Researchers studied 600 Swedish men and women with heart disease, and compared them to some 3,000 healthy volunteers. They asked the subjects about their drinking, measured their blood cholesterol, and sequenced each subject's version of a gene that governs the transport of cholesterol to the liver.
Turns out, moderate drinking—a couple of drinks a day—appeared to lower heart disease risk overall by 20 percent. But subjects who had a specific variant of that cholesterol transport gene, and tipped back a few? They had an 80 percent reduction in heart disease risk. And the gene variant isn't protective by itself; only when combined with booze. The results appear in the journal Alcohol. [Kirsten Mehlig et al: CETP TaqIB genotype modifies the association between alcohol and coronary heart disease: The INTERGENE case-control study]

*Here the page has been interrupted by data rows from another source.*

(** X7: a frame that decodes to something other than an object (a JSON
    list, number, text, true, false or null) raises AttributeError out
    of the receive loop, with nothing logged by the loop; the frames
    after it are never handled, [connect_signaling] fails with that
    error and [run] stops the streamer. *)
Theorem non_object_frame_ends_connection :
  forall (json_loads : string -> json + loads_error) (frame : string)
         (rest : list string) (data : json),
    json_loads frame = inl data ->
    is_object data = false ->
    (forall w : world,
       receive_loop json_loads (frame :: rest) w =
       mkOutcome (Raises AttributeError) w []) /\
    (forall (eenv : engine_env) (senv : signaling_env) (ws : handle)
            (w : world),
       result (start eenv w) = Returns tt ->
       connect_result senv = inl ws ->
       (forall e, register_failure senv = Some e -> is_Exception e = true) ->
       inbound senv = frame :: rest ->
       let o := run json_loads eenv senv w in
       result o = Returns tt /\
       pipeline (self (final o)) = None /\
       websocket (self (final o)) = None).
Proof.
  intros json_loads frame rest data Hdec Hobj. split.
  - intros w. exact (receive_loop_non_object json_loads frame rest data w
                       Hdec Hobj).
  - intros eenv senv ws w Hstart Hconn Hreg Hin.
    apply (run_stops_on_loss json_loads eenv senv w AttributeError Hstart);
      [|reflexivity].
    exact (connect_signaling_non_object json_loads senv ws frame rest data _
             Hconn Hreg Hin Hdec Hobj).
Qed.

Lemma non_object_frame_ends_connection_witness :
  receive_loop (fun _ => inl (JArr [])) ["[]"; "later"] connected =
  mkOutcome (Raises AttributeError) connected [] /\
  let o := run (fun _ => inl (JArr [])) good_engine
             (mkSignalingEnv (inl 3%nat) None ["[]"; "later"] None) fresh in
  result o = Returns tt /\
  pipeline (self (final o)) = None /\
  websocket (self (final o)) = None.
Proof.
  destruct (non_object_frame_ends_connection (fun _ => inl (JArr []))
              "[]" ["later"] (JArr []) eq_refl eq_refl) as [Hloop Hrun].
  split; [apply Hloop|].
  apply (Hrun good_engine
           (mkSignalingEnv (inl 3%nat) None ["[]"; "later"] None) 3%nat fresh).
  - vm_compute. reflexivity.
  - reflexivity.
  - intros e H. discriminate H.
  - reflexivity.
Defined.

(** X8: an answer that cannot be applied is logged as received and then
    raises, before the engine is called and without a change to the
    streamer: TypeError when its sdp is truthy but no text (a number,
    [true], a non-empty list or object), UnicodeEncodeError when it is
    text with a lone surrogate, whatever webrtcbin is, and AttributeError
    when it is text with an UTF-8 encoding and no webrtcbin is set. *)
Theorem answer_that_cannot_be_applied_raises :
  forall (d : dict) (w : world),
    get d "type" = JStr "answer" ->
    truthy (get d "sdp") = true ->
    (is_text (get d "sdp") = false ->
     _handle_signaling_message (JObj d) w =
     mkOutcome (Raises TypeError) w [Log INFO "Received SDP answer" NoArg]) /\
    (forall code_points : list Z,
       get d "sdp" = JSurrogates code_points ->
       _handle_signaling_message (JObj d) w =
       mkOutcome (Raises UnicodeEncodeError) w
         [Log INFO "Received SDP answer" NoArg]) /\
    (forall text : string,
       get d "sdp" = JStr text ->
       webrtcbin (self w) = None ->
       _handle_signaling_message (JObj d) w =
       mkOutcome (Raises AttributeError) w
         [Log INFO "Received SDP answer" NoArg]).
Proof.
  intros d w Htype Htruthy. unfold _handle_signaling_message.
  rewrite Htype. cbn [is_str]. rewrite String.eqb_refl.
  unfold handle_answer. rewrite Htruthy.
  split; [|split].
  - intros Htext. destruct (get d "sdp"); try discriminate Htext; reflexivity.
  - intros cps Hsdp. rewrite Hsdp. reflexivity.
  - intros text Hsdp Hbin. rewrite Hsdp.
    unfold webrtcbin_emit, bind, log, tell, get_self.
    cbn [result final trace]. rewrite Hbin. reflexivity.
Qed.

Lemma answer_that_cannot_be_applied_raises_witness :
  _handle_signaling_message
    (JObj [("type", JStr "answer"); ("sdp", JInt 7)]) started =
  mkOutcome (Raises TypeError) started
    [Log INFO "Received SDP answer" NoArg] /\
  _handle_signaling_message
    (JObj [("type", JStr "answer"); ("sdp", JSurrogates [55296%Z])]) started =
  mkOutcome (Raises UnicodeEncodeError) started
    [Log INFO "Received SDP answer" NoArg] /\
  _handle_signaling_message (answer_message "v=0") fresh =
  mkOutcome (Raises AttributeError) fresh
    [Log INFO "Received SDP answer" NoArg].
Proof.
  split; [|split].
  - apply (answer_that_cannot_be_applied_raises
             [("type", JStr "answer"); ("sdp", JInt 7)] started);
      reflexivity.
  - apply (answer_that_cannot_be_applied_raises
             [("type", JStr "answer"); ("sdp", JSurrogates [55296%Z])]
             started) with (code_points := [55296%Z]); reflexivity.
  - apply (answer_that_cannot_be_applied_raises
             [("type", JStr "answer"); ("sdp", JStr "v=0")] fresh)
      with (text := "v=0"); reflexivity.
Defined.

(* ================================================================== *)
(** * The order of the local candidates *)

(** Discovering candidates schedules one send per candidate, behind what
    is already scheduled. *)
Lemma discover_run (cands : list (Z * string)) (s : streamer)
    (q : list task) :
  exists t,
    react_all (map (discovered LoopThread) cands) (mkWorld s q) =
    mkOutcome (Returns tt)
      (mkWorld s (q ++ map (fun c => SendTask (local_candidate_message s c))
                         cands)) t /\
    filter is_send t = [].
Proof.
  revert q. induction cands as [|c cands IH]; intros q.
  - exists []. cbn [map react_all]. rewrite app_nil_r. split; reflexivity.
  - destruct (IH (q ++ [SendTask (local_candidate_message s c)]))
      as (t & Hrun & Ht).
    eexists. cbn [map react_all]. split.
    + unfold discovered at 1. cbn [react]. unfold _on_ice_candidate.
      rewrite (bind_assoc _ _ _ (mkWorld s q)).
      rewrite (bind_run _ _ (mkWorld s q) (mkWorld s q) tt
                 [Log DEBUG "ICE candidate: " (StrArg (snd c))] eq_refl).
      cbn [result final trace].
      rewrite (bind_assoc _ _ _ (mkWorld s q)).
      rewrite (bind_run _ _ (mkWorld s q) (mkWorld s q) tt [] eq_refl).
      cbn [result final trace].
      rewrite (bind_assoc _ _ _ (mkWorld s q)).
      rewrite (bind_run _ _ (mkWorld s q) (mkWorld s q) s [] eq_refl).
      cbn [result final trace].
      rewrite (bind_run _ _ (mkWorld s q)
                 (mkWorld s (q ++ [SendTask (local_candidate_message s c)]))
                 tt
                 [CreateTask (SendTask (local_candidate_message s c))]
                 eq_refl).
      rewrite Hrun. cbn [result final trace app].
      rewrite <- app_assoc. cbn [app]. reflexivity.
    + cbn [filter is_send]. exact Ht.
Qed.

(** Running as many tasks as sends are scheduled transmits them oldest
    first. *)
Lemma run_tasks_run (messages : list json) (s : streamer) :
  websocket s <> None ->
  react_all (run_tasks (length messages)) (mkWorld s (map SendTask messages))
  = mkOutcome (Returns tt) (mkWorld s []) (map sent messages).
Proof.
  intros Hws. induction messages as [|m messages IH].
  - reflexivity.
  - cbn [length run_tasks repeat map react_all].
    assert (Hstep : react (RunTask None)
                      (mkWorld s (SendTask m :: map SendTask messages)) =
                    mkOutcome (Returns tt)
                      (mkWorld s (map SendTask messages)) [Send m]).
    { cbn [react]. unfold run_task, bind, pop_task.
      cbn [ready self result final trace app].
      unfold _send_signaling_message, bind, get_self.
      cbn [ready self result final trace app].
      destruct (websocket s); [reflexivity|congruence]. }
    rewrite (bind_run _ _ _ _ tt [Send m] Hstep).
    fold (run_tasks (length messages)). rewrite IH. reflexivity.
Qed.

Lemma filter_sent (messages : list json) :
  filter is_send (map sent messages) = map sent messages.
Proof.
  induction messages as [|m messages IH]; [reflexivity|].
  cbn [map filter sent is_send]. f_equal. exact IH.
Qed.

(** With nothing scheduled the event loop has nothing to run. *)
Lemma run_tasks_idle (n : nat) (s : streamer) :
  react_all (run_tasks n) (mkWorld s []) =
  mkOutcome (Returns tt) (mkWorld s []) [].
Proof.
  induction n as [|n IH]; [reflexivity|].
  cbn [run_tasks repeat react_all].
  rewrite (bind_run _ _ (mkWorld s []) (mkWorld s []) tt [] eq_refl).
  fold (run_tasks n). rewrite IH. reflexivity.
Qed.

(** X9: on an open websocket with no task pending, the local candidates
    discovered on the thread of the event loop reach the signaling server,
    when no send fails, in the order the engine discovered them: each
    discovery schedules one send, and the event loop runs the scheduled
    sends oldest first; every message carries the session id known when
    the candidate was discovered. A candidate discovered on a thread of
    the engine is logged and lost: [asyncio.get_event_loop()] raises
    RuntimeError, nothing is scheduled, and whatever the event loop runs
    afterwards sends nothing. *)
Theorem local_candidates_sent_in_discovery_order :
  forall (cands : list (Z * string)) (w : world),
    websocket (self w) <> None ->
    ready w = [] ->
    (let o := react_all (map (discovered LoopThread) cands ++
                         run_tasks (length cands)) w in
     result o = Returns tt /\
     filter is_send (trace o) =
       map (fun c => Send (local_candidate_message (self w) c)) cands /\
     final o = w) /\
    (forall (c : Z * string) (n : nat),
       let o := react (discovered EngineThread c) w in
       result o =
         Raises (RuntimeError "There is no current event loop in thread") /\
       final o = w /\
       trace o = [Log DEBUG "ICE candidate: " (StrArg (snd c))] /\
       filter is_send (trace (react_all (run_tasks n) (final o))) = []).
Proof.
  intros cands w Hws Hq. destruct w as [s q].
  cbn [self ready] in *. subst q. split.
  - cbn zeta. rewrite react_all_app.
    destruct (discover_run cands s []) as (t & Hrun & Ht).
    rewrite (bind_run _ _ _ _ tt t Hrun). cbn [app].
    pose proof (run_tasks_run (map (local_candidate_message s) cands) s Hws)
      as Htasks.
    rewrite length_map, map_map in Htasks. rewrite Htasks.
    cbn [result final trace]. split; [reflexivity|]. split; [|reflexivity].
    rewrite filter_app, Ht, filter_sent, map_map. reflexivity.
  - intros c n. cbn zeta.
    assert (Hrun : react (discovered EngineThread c) (mkWorld s []) =
                   mkOutcome
                     (Raises (RuntimeError
                                "There is no current event loop in thread"))
                     (mkWorld s [])
                     [Log DEBUG "ICE candidate: " (StrArg (snd c))])
      by reflexivity.
    rewrite Hrun. cbn [result final trace].
    rewrite run_tasks_idle. repeat split.
Qed.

Unfortunately, only about 15 percent of us have this variant. study author Dag Thelle, of the University of Gothenburg, says that past studies which found what looks statistically like a slight heart benefit of moderate drinking in large populations, could actually just be detecting this huge alcohol benefit, in the small, lucky gene group. While the vast majority of drinkers get no benefit at all.
So any message here for drinkers? <<"In my view there is not. Not at this time. It's far too early to say anything.">> The study's too small, he says, and has to be repeated. However, <<"Most of my friends they claim they drink moderately. But when I look at them I see there's quite a large variation.">> Before you order that next round, you might wanna take that idea to heart.